▶ **What you will do**:
Retype the whole listing that follows so that it matches the original exactly.

■ ■ ■ ■ ■ ■ ■

(** ... and put it after the head. *)
Definition push_front (b : nat) (l : list buf) : list buf :=
  let l := alter (set_next (b_next (l !!! head))) b l in
  let l := alter (set_prev head) b l in
  let l := alter (set_prev b) (b_next (l !!! head)) l in
  alter (set_next b) head l.

Definition move_to_front (b : nat) (l : list buf) : list buf :=
  push_front b (unlink b l).

Definition brelse (i : nat) : M bst unit :=
  h ← holding_buf i;
  if negb h then panic "brelse" else
  release_buf i ;;
  modify (upd_buf i (fun b => set_refcnt (u32 (b_refcnt b - 1)) b)) ;;
  b ← getbuf i;
  if b_refcnt b =? 0 then modify (fun s => set_bufs (move_to_front i (bufs s)) s)
  else mret tt.

(** Access to a buffer's contents by its holder. *)
Definition bdata (i : nat) : M bst (list Z) := b ← getbuf i; mret (b_data b).
Definition bstore (i : nat) (d : list Z) : M bst unit := modify (upd_buf i (set_data d)).

(** ** The ring of buffers *)

Lemma length_alter_buf (l : list buf) f i : length (alter f i l) = length l.
Proof. apply length_alter. Qed.
#[export] Hint Rewrite length_alter_buf : xv6.

(** [path] is threaded by the pointers: each element's [b_next] is the
    following one, whose [b_prev] points back. *)
Fixpoint linked (l : list buf) (path : list nat) : Prop :=
  match path with
  | x :: ((y :: _) as rest) =>
    b_next (l !!! x) = y /\ b_prev (l !!! y) = x /\ linked l rest
  | _ => True
  end.

Lemma linked_cons l x y r :
  linked l (x :: y :: r) <->
  b_next (l !!! x) = y /\ b_prev (l !!! y) = x /\ linked l (y :: r).
Proof. done. Qed.

Lemma linked_app l a x b :
  linked l (a ++ x :: b) <-> linked l (a ++ [x]) /\ linked l (x :: b).
Proof.
  induction a as [|y a IH]; [simpl; naive_solver|].
  destruct a as [|z a]; simpl in *; naive_solver.
Qed.

Lemma linked_ext l l' path :
  linked l path ->
  (forall k y, path !! k = Some y -> (S k < length path)%nat ->
     b_next (l' !!! y) = b_next (l !!! y)) ->
  (forall k y, path !! S k = Some y -> b_prev (l' !!! y) = b_prev (l !!! y)) ->
  linked l' path.
Proof.
  induction path as [|x [|y path] IH]; intros HL Hn Hp; simpl; [done..|].
  destruct HL as (H1 & H2 & H3). split_and!.
  - rewrite (Hn 0%nat x); [done|done|simpl; lia].
  - by rewrite (Hp 0%nat y).
  - apply IH; [done| |].
    + intros k z Hk Hlen. apply (Hn (S k) z); [done|simpl in *; lia].
    + intros k z Hk. by apply (Hp (S k) z).
Qed.

(** The cache's buffers in list order, most recently used first. *)
Definition ring (l : list buf) (c : list nat) : Prop :=
  linked l (head :: c ++ [head]) /\ c ≡ₚ seq 0 NBUF /\ length l = S NBUF.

■ ■ ■ ■ ■ ■ ■

▶ **Written answer**:
(** ... and put it after the head. *)
Definition push_front (b : nat) (l : list buf) : list buf :=
  let l := alter (set_next (b_next (l !!! head))) b l in
  let l := alter (set_prev head) b l in
  let l := alter (set_prev b) (b_next (l !!! head)) l in
  alter (set_next b) head l.

Definition move_to_front (b : nat) (l : list buf) : list buf :=
  push_front b (unlink b l).

Definition brelse (i : nat) : M bst unit :=
  h ← holding_buf i;
  if negb h then panic "brelse" else
  release_buf i ;;
  modify (upd_buf i (fun b => set_refcnt (u32 (b_refcnt b - 1)) b)) ;;
  b ← getbuf i;
  if b_refcnt b =? 0 then modify (fun s => set_bufs (move_to_front i (bufs s)) s)
  else mret tt.

(** Access to a buffer's contents by its holder. *)
Definition bdata (i : nat) : M bst (list Z) := b ← getbuf i; mret (b_data b).
Definition bstore (i : nat) (d : list Z) : M bst unit := modify (upd_buf i (set_data d)).

(** ** The ring of buffers *)

Lemma length_alter_buf (l : list buf) f i : length (alter f i l) = length l.
Proof. apply length_alter. Qed.
#[export] Hint Rewrite length_alter_buf : xv6.

(** [path] is threaded by the pointers: each element's [b_next] is the
    following one, whose [b_prev] points back. *)
Fixpoint linked (l : list buf) (path : list nat) : Prop :=
  match path with
  | x :: ((y :: _) as rest) =>
    b_next (l !!! x) = y /\ b_prev (l !!! y) = x /\ linked l rest
  | _ => True
  end.

Lemma linked_cons l x y r :
  linked l (x :: y :: r) <->
  b_next (l !!! x) = y /\ b_prev (l !!! y) = x /\ linked l (y :: r).
Proof. done. Qed.

Lemma linked_app l a x b :
  linked l (a ++ x :: b) <-> linked l (a ++ [x]) /\ linked l (x :: b).
Proof.
  induction a as [|y a IH]; [simpl; naive_solver|].
  destruct a as [|z a]; simpl in *; naive_solver.
Qed.

Lemma linked_ext l l' path :
  linked l path ->
  (forall k y, path !! k = Some y -> (S k < length path)%nat ->
     b_next (l' !!! y) = b_next (l !!! y)) ->
  (forall k y, path !! S k = Some y -> b_prev (l' !!! y) = b_prev (l !!! y)) ->
  linked l' path.
Proof.
  induction path as [|x [|y path] IH]; intros HL Hn Hp; simpl; [done..|].
  destruct HL as (H1 & H2 & H3). split_and!.
  - rewrite (Hn 0%nat x); [done|done|simpl; lia].
  - by rewrite (Hp 0%nat y).
  - apply IH; [done| |].
    + intros k z Hk Hlen. apply (Hn (S k) z); [done|simpl in *; lia].
    + intros k z Hk. by apply (Hp (S k) z).
Qed.

(** The cache's buffers in list order, most recently used first. *)
Definition ring (l : list buf) (c : list nat) : Prop :=
  linked l (head :: c ++ [head]) /\ c ≡ₚ seq 0 NBUF /\ length l = S NBUF.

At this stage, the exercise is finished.